What needs to be done
Return only the lines running from the top of the entries to the line with "Module Machine.", inclusive, exactly as written.

'''

(** * cudawesome: CUDA kernels and their host harnesses

    A shallow embedding of the kernels ([vectorAdd], [matrixAdd], [add],
    [matrixMul]) and of the host programs that launch them, together with
    the properties of the grid/block partitioning, of the buffer
    lifecycle and of the result verification.

    Conventions.
    - An [unsigned int] is a [Z] in [0, 2^32); every unsigned operation of
      the source is followed by [uint32], its wrap-around.  An [int] is a
      [Z] in [-2^31, 2^31); [int32] is its two's-complement wrap-around.
    - A device or host pointer [T *p] is the function [Z -> T] giving the
      element stored at each offset.
    - One execution of a kernel body by one thread yields the store that
      thread performs, if any ([option (Z * T)]): the offset into [c] and
      the value stored. *)

From Stdlib Require Import ZArith List Lia Bool String.
From Stdlib Require Import SpecFloat.
Import ListNotations.
Local Open Scope Z_scope.

(** ** Machine integers *)

Module Machine.

Definition uint32 (v : Z) : Z := v mod 2 ^ 32.

Definition int32 (v : Z) : Z := (v + 2 ^ 31) mod 2 ^ 32 - 2 ^ 31.

Definition is_uint32 (v : Z) : Prop := 0 <= v < 2 ^ 32.

Definition is_int32 (v : Z) : Prop := - 2 ^ 31 <= v < 2 ^ 31.

(** C++ [max] on two [unsigned int]. *)
Definition max (u v : Z) : Z := if u <? v then v else u.

End Machine.

Import Machine.

(** ** Launch geometry *)

(** CUDA's [dim3]; the constructors [dim3(x)] and [dim3(x, y)] default the
    missing components to 1. *)
Record dim3 : Type := mk_dim3 { dim_x : Z; dim_y : Z; dim_z : Z }.

Definition dim3_1 (vx : Z) : dim3 := mk_dim3 vx 1 1.
Definition dim3_2 (vx vy : Z) : dim3 := mk_dim3 vx vy 1.

(** A thread of a launch: its [blockIdx] and its [threadIdx]. *)
Record thread : Type := mk_thread { blockIdx : dim3; threadIdx : dim3 }.

(** [t] belongs to the launch [<<< gridDim, blockDim >>>]. *)
Definition in_launch (gridDim blockDim : dim3) (t : thread) : Prop :=
  0 <= dim_x (blockIdx t) < dim_x gridDim /\
  0 <= dim_y (blockIdx t) < dim_y gridDim /\
  0 <= dim_z (blockIdx t) < dim_z gridDim /\
  0 <= dim_x (threadIdx t) < dim_x blockDim /\
  0 <= dim_y (threadIdx t) < dim_y blockDim /\
  0 <= dim_z (threadIdx t) < dim_z blockDim.

(** The integers [lo, lo+1, ..., lo+n-1]. *)
Fixpoint zrange (lo : Z) (n : nat) : list Z :=
  match n with
  | O => []
  | S n' => lo :: zrange (lo + 1) n'
  end.

Definition indices (extent : dim3) : list dim3 :=
  flat_map (fun vz =>
    flat_map (fun vy =>
      map (fun vx => mk_dim3 vx vy vz) (zrange 0 (Z.to_nat (dim_x extent))))
      (zrange 0 (Z.to_nat (dim_y extent))))
    (zrange 0 (Z.to_nat (dim_z extent))).

(** All the threads of a launch, block after block. *)
Definition threads (gridDim blockDim : dim3) : list thread :=
  flat_map (fun bi => map (fun ti => mk_thread bi ti) (indices blockDim))
           (indices gridDim).

(** ** Memory *)

Definition store {T : Type} (c : Z -> T) (w : option (Z * T)) : Z -> T :=
  match w with
  | None => c
  | Some (pos, val) => fun i => if i =? pos then val else c i
  end.

(** Running a kernel over a launch: every thread's store is applied to
    [c].  The threads are taken one after the other; the kernels below
    never read [c]. *)
Definition launch {T : Type} (kernel : thread -> option (Z * T))
    (gridDim blockDim : dim3) (c : Z -> T) : Z -> T :=
  fold_left (fun m t => store m (kernel t)) (threads gridDim blockDim) c.

(** [memcpy] of [count] elements from [src] to [dst]. *)
Definition memcpy {T : Type} (dst src : Z -> T) (count : Z) : Z -> T :=
  fun i => if (0 <=? i) && (i <? count) then src i else dst i.

(** ** Kernels *)

(** The global thread coordinate along x and along y, as every kernel
    computes it: [blockIdx.x * blockDim.x + threadIdx.x]. *)
Definition coord_x (blockDim : dim3) (t : thread) : Z :=
  uint32 (dim_x (blockIdx t) * dim_x blockDim + dim_x (threadIdx t)).

Definition coord_y (blockDim : dim3) (t : thread) : Z :=
  uint32 (dim_y (blockIdx t) * dim_y blockDim + dim_y (threadIdx t)).


(** The mathematical sum [f lo + f (lo+1) + ... + f (lo+n-1)]. *)
Fixpoint zsum (f : Z -> Z) (lo : Z) (n : nat) : Z :=
  match n with
  | O => 0
  | S n' => f lo + zsum f (lo + 1) n'
  end.

(** The entry of the product of [a] (dimY1 rows of dimX1 ints) and [b]
    (dimX1 rows of dimX2 ints) in row [iY], column [iX]. *)
Definition dot (a b : Z -> Z) (dimX1 dimX2 iX iY : Z) : Z :=
  zsum (fun k => a (iY * dimX1 + k) * b (k * dimX2 + iX)) 0 (Z.to_nat dimX1).

(** ** Floating-point elements *)

(** [REAL] is [float] or, when the source is compiled with [-DDOUBLE],
    [double]; both are IEEE 754 binary formats, given by [SpecFloat]. *)
Module Real.

Inductive precision : Type := Single | Double.

Definition prec (P : precision) : Z :=
  match P with Single => 24 | Double => 53 end.

Definition emax (P : precision) : Z :=
  match P with Single => 128 | Double => 1024 end.

Definition sizeof (P : precision) : Z :=
  match P with Single => 4 | Double => 8 end.

Definition REAL : Type := spec_float.

Definition add (P : precision) (u v : REAL) : REAL := SFadd (prec P) (emax P) u v.

Definition sub (P : precision) (u v : REAL) : REAL := SFsub (prec P) (emax P) u v.

(** [#define EPSILON (float)1e-5]: the binary32 number nearest to 1e-5,
    10995116 * 2^-40 (bit pattern 0x3727C5AC).  Passed to a [double]
    parameter it keeps its value. *)
Definition EPSILON : REAL := S754_finite false 10995116 (-40).

End Real.

(** ** The host side: CUDA runtime calls, process exit, output *)

Module Host.

Inductive buffer : Type := dev_a | dev_b | dev_c.

Inductive hostptr : Type := host_a | host_b | host_c | host_expected.

Inductive cudaMemcpyKind : Type :=
  cudaMemcpyHostToDevice | cudaMemcpyDeviceToHost.

(** What the programs print.  The format strings of the source are
    - [Usage]: "Usage: %s ..."
    - [ExpectedGE1 v got]: "Error: v expected >= 1, got %d"
    - [ExpectedEqual v u want got]: "Error: v expected = u (%d), got %d"
    - [ExpectedPowerOf2 v got]: "Error: v expected as power of 2, got %d"
    - [Banner title]: the block of [printf] calls showing the title, the
      dimensions and the grid and block sizes
    - [Mismatch got]: "error: expected %d, got %d!" of addvec_threads.cu,
      with [got] the first argument, [c[i]]; the second argument of the
      source, [d[i]], names an array the file does not declare
    - [Correct], [Error]: the verdict. *)
Inductive message : Type :=
  | Usage
  | ExpectedGE1 (name : string) (got : Z)
  | ExpectedEqual (name other : string) (want got : Z)
  | ExpectedPowerOf2 (name : string) (got : Z)
  | Banner (title : string)
  | Mismatch (got : Z)
  | Correct
  | Error.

'''

Task answer
(** * cudawesome: CUDA kernels and their host harnesses

    A shallow embedding of the kernels ([vectorAdd], [matrixAdd], [add],
    [matrixMul]) and of the host programs that launch them, together with
    the properties of the grid/block partitioning, of the buffer
    lifecycle and of the result verification.

    Conventions.
    - An [unsigned int] is a [Z] in [0, 2^32); every unsigned operation of
      the source is followed by [uint32], its wrap-around.  An [int] is a
      [Z] in [-2^31, 2^31); [int32] is its two's-complement wrap-around.
    - A device or host pointer [T *p] is the function [Z -> T] giving the
      element stored at each offset.
    - One execution of a kernel body by one thread yields the store that
      thread performs, if any ([option (Z * T)]): the offset into [c] and
      the value stored. *)

From Stdlib Require Import ZArith List Lia Bool String.
From Stdlib Require Import SpecFloat.
Import ListNotations.
Local Open Scope Z_scope.

(** ** Machine integers *)

Module Machine.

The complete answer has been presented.